**WORK ORDER:** Copy out each line from the start of the material below until the line with "Some _ => validate_percent_encoding rest'", that line included.

**INFORMATION:**

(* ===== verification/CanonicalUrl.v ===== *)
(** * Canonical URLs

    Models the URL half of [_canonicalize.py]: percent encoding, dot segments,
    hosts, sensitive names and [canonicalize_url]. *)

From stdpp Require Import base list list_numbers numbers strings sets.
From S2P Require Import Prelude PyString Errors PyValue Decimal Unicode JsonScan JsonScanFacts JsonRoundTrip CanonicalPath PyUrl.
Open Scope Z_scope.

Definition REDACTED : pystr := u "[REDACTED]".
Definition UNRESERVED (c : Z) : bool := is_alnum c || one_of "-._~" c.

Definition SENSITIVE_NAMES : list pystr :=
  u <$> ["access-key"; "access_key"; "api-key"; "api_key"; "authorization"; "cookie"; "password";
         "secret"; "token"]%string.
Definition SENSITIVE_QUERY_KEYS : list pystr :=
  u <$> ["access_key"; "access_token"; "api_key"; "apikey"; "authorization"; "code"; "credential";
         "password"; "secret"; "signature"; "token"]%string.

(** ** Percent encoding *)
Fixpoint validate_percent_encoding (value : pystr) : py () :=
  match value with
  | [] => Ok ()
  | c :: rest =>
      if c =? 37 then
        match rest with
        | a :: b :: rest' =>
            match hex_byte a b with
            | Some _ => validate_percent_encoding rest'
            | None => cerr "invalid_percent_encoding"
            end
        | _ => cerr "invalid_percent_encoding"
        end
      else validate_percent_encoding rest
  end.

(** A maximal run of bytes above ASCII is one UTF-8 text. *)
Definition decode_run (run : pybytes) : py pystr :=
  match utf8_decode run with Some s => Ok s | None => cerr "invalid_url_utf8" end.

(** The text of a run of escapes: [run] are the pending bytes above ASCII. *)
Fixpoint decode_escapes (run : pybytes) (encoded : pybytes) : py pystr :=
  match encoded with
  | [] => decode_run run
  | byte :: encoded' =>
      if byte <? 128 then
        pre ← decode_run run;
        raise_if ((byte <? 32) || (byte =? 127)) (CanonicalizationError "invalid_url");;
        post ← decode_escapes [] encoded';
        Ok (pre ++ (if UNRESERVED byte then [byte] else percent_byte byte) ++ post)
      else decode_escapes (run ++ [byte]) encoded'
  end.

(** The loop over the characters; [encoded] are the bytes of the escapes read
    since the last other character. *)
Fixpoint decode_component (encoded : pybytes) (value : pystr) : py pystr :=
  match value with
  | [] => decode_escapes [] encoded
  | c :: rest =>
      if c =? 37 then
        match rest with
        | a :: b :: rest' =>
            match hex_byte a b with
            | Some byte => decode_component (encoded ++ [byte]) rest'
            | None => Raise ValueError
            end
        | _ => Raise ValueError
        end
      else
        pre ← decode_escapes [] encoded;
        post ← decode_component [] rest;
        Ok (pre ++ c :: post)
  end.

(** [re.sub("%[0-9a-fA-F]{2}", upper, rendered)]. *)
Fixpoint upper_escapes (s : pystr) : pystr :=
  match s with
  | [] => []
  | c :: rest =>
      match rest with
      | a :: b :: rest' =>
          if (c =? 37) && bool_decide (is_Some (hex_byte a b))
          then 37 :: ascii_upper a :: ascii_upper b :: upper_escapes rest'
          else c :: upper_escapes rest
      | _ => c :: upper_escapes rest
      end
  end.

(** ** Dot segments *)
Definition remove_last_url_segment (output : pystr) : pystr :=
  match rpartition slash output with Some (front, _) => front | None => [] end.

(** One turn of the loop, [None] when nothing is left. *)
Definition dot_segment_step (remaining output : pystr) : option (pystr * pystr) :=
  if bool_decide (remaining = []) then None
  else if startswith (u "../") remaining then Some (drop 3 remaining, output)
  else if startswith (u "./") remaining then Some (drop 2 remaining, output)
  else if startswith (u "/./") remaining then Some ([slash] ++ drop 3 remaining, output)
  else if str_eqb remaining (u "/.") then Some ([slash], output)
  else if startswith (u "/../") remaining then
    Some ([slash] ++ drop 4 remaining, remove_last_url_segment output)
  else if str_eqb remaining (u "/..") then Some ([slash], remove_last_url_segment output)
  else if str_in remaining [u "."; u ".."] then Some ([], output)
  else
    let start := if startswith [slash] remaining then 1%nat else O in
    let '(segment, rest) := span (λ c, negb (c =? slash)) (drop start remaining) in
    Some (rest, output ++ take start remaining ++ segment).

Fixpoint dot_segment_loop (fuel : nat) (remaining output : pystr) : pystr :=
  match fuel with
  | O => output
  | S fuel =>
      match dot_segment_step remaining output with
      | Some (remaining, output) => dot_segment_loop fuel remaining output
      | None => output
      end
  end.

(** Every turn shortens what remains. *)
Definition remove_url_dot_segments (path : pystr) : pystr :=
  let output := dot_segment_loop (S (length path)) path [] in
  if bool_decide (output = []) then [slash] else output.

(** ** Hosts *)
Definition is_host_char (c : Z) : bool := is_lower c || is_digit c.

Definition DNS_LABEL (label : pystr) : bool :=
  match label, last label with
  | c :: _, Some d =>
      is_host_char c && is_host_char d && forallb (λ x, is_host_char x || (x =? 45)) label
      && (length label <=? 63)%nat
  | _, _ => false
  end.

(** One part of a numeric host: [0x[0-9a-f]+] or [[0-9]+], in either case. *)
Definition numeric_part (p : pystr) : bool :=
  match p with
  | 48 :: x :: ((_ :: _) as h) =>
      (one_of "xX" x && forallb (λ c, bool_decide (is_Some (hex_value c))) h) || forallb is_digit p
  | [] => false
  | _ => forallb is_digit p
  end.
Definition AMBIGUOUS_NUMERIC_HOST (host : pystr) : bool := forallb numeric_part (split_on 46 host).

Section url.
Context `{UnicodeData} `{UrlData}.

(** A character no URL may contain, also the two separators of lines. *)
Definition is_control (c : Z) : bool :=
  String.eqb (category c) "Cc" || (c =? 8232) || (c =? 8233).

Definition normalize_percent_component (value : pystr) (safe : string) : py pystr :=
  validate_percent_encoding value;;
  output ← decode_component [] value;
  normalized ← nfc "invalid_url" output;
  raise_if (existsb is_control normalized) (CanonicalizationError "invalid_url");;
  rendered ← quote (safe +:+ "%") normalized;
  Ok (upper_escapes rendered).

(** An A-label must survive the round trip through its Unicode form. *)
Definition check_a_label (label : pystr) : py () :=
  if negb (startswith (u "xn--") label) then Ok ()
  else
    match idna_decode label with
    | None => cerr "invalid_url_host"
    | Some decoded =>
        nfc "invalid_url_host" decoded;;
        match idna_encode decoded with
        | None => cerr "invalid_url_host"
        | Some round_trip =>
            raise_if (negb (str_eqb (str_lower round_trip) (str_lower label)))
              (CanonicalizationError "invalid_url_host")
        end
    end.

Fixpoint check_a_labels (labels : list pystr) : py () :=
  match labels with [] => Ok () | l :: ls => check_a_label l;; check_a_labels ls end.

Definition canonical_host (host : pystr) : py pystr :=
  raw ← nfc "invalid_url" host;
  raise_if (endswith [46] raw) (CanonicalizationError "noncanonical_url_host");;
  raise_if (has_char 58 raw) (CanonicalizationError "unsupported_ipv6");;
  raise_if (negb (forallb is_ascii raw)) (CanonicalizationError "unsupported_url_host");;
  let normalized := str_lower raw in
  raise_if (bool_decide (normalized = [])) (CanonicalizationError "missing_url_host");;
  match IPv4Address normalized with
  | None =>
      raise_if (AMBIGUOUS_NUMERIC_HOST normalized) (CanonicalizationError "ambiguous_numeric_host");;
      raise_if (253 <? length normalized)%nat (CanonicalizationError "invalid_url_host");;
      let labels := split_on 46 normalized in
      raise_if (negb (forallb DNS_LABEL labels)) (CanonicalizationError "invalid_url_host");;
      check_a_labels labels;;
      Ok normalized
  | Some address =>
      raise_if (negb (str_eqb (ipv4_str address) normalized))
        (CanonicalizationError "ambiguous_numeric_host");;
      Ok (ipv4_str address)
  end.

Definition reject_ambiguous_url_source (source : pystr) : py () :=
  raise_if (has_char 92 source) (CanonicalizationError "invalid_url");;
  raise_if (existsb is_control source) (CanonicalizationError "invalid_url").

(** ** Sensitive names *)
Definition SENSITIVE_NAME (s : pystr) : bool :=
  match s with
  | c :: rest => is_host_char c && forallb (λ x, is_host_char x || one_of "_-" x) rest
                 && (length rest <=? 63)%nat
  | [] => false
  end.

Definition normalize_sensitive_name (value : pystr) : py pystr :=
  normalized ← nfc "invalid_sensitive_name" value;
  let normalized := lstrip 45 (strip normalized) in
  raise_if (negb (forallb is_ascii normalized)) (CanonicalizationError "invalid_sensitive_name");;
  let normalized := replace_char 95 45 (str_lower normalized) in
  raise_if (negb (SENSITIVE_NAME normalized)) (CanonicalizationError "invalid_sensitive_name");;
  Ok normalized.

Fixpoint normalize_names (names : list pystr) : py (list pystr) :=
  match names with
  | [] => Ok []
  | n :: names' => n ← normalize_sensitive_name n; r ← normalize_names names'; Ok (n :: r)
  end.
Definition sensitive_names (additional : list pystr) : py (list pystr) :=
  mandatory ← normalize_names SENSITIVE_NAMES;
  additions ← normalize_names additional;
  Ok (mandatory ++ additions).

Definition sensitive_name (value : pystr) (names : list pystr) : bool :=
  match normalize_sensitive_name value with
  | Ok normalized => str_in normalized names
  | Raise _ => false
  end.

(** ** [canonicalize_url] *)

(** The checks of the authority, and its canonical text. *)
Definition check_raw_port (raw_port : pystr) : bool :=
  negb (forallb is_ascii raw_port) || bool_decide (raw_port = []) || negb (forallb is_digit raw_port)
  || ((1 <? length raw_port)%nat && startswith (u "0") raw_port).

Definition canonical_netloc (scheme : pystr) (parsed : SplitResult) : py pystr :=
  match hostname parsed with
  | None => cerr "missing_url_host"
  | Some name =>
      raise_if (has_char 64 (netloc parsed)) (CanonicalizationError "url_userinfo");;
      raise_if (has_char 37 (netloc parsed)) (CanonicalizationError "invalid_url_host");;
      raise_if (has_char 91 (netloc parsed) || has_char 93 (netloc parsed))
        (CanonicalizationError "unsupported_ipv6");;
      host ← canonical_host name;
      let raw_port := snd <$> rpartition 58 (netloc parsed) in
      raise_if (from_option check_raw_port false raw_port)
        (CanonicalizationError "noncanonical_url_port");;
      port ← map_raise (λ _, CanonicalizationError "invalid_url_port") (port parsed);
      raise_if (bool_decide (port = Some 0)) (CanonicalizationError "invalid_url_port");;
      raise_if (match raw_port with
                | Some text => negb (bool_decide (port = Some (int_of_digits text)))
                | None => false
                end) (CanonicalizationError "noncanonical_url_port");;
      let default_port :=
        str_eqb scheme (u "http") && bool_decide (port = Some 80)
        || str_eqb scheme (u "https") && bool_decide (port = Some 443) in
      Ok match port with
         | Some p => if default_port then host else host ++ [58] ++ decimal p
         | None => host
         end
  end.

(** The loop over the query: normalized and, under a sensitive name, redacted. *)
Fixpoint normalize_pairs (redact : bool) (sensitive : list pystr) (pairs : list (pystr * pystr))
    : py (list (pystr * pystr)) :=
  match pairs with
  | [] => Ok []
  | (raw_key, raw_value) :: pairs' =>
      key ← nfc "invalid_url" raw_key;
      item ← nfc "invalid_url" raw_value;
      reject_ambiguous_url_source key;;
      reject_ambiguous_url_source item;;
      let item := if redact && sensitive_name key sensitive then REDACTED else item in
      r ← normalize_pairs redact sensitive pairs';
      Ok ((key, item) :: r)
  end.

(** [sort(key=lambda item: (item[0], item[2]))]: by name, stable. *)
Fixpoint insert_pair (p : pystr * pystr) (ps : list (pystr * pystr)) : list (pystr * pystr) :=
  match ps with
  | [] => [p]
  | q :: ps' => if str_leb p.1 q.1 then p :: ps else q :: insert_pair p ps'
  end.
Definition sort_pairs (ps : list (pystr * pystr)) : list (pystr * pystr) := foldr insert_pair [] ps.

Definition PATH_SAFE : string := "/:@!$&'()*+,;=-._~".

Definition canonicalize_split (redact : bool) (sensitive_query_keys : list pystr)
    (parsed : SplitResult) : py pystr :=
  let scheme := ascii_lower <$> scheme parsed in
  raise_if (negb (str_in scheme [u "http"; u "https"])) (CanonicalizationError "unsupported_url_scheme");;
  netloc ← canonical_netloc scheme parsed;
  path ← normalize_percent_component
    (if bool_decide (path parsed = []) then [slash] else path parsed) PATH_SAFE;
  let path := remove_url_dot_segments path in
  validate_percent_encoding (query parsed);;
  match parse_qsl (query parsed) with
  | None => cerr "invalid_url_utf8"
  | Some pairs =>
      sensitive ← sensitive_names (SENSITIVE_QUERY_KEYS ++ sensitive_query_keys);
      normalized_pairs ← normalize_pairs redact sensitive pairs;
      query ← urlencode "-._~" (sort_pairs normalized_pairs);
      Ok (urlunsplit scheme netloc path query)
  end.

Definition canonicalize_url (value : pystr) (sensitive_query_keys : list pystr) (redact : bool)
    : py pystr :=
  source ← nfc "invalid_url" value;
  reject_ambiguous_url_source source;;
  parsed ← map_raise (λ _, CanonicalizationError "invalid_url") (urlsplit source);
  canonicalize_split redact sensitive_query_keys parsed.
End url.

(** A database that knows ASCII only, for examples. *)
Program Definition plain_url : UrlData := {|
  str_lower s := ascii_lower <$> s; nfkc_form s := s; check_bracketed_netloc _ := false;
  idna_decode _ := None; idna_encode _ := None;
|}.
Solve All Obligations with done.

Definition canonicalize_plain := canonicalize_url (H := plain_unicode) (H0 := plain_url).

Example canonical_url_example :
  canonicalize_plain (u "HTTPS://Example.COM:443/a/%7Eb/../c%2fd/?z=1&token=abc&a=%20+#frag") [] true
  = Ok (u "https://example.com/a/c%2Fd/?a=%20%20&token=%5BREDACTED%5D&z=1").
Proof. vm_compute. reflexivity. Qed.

**RESPONSE TO THIS TASK:**
(* ===== verification/CanonicalUrl.v ===== *)
(** * Canonical URLs

    Models the URL half of [_canonicalize.py]: percent encoding, dot segments,
    hosts, sensitive names and [canonicalize_url]. *)

From stdpp Require Import base list list_numbers numbers strings sets.
From S2P Require Import Prelude PyString Errors PyValue Decimal Unicode JsonScan JsonScanFacts JsonRoundTrip CanonicalPath PyUrl.
Open Scope Z_scope.

Definition REDACTED : pystr := u "[REDACTED]".
Definition UNRESERVED (c : Z) : bool := is_alnum c || one_of "-._~" c.

Definition SENSITIVE_NAMES : list pystr :=
  u <$> ["access-key"; "access_key"; "api-key"; "api_key"; "authorization"; "cookie"; "password";
         "secret"; "token"]%string.
Definition SENSITIVE_QUERY_KEYS : list pystr :=
  u <$> ["access_key"; "access_token"; "api_key"; "apikey"; "authorization"; "code"; "credential";
         "password"; "secret"; "signature"; "token"]%string.

(** ** Percent encoding *)
Fixpoint validate_percent_encoding (value : pystr) : py () :=
  match value with
  | [] => Ok ()
  | c :: rest =>
      if c =? 37 then
        match rest with
        | a :: b :: rest' =>
            match hex_byte a b with
            | Some _ => validate_percent_encoding rest'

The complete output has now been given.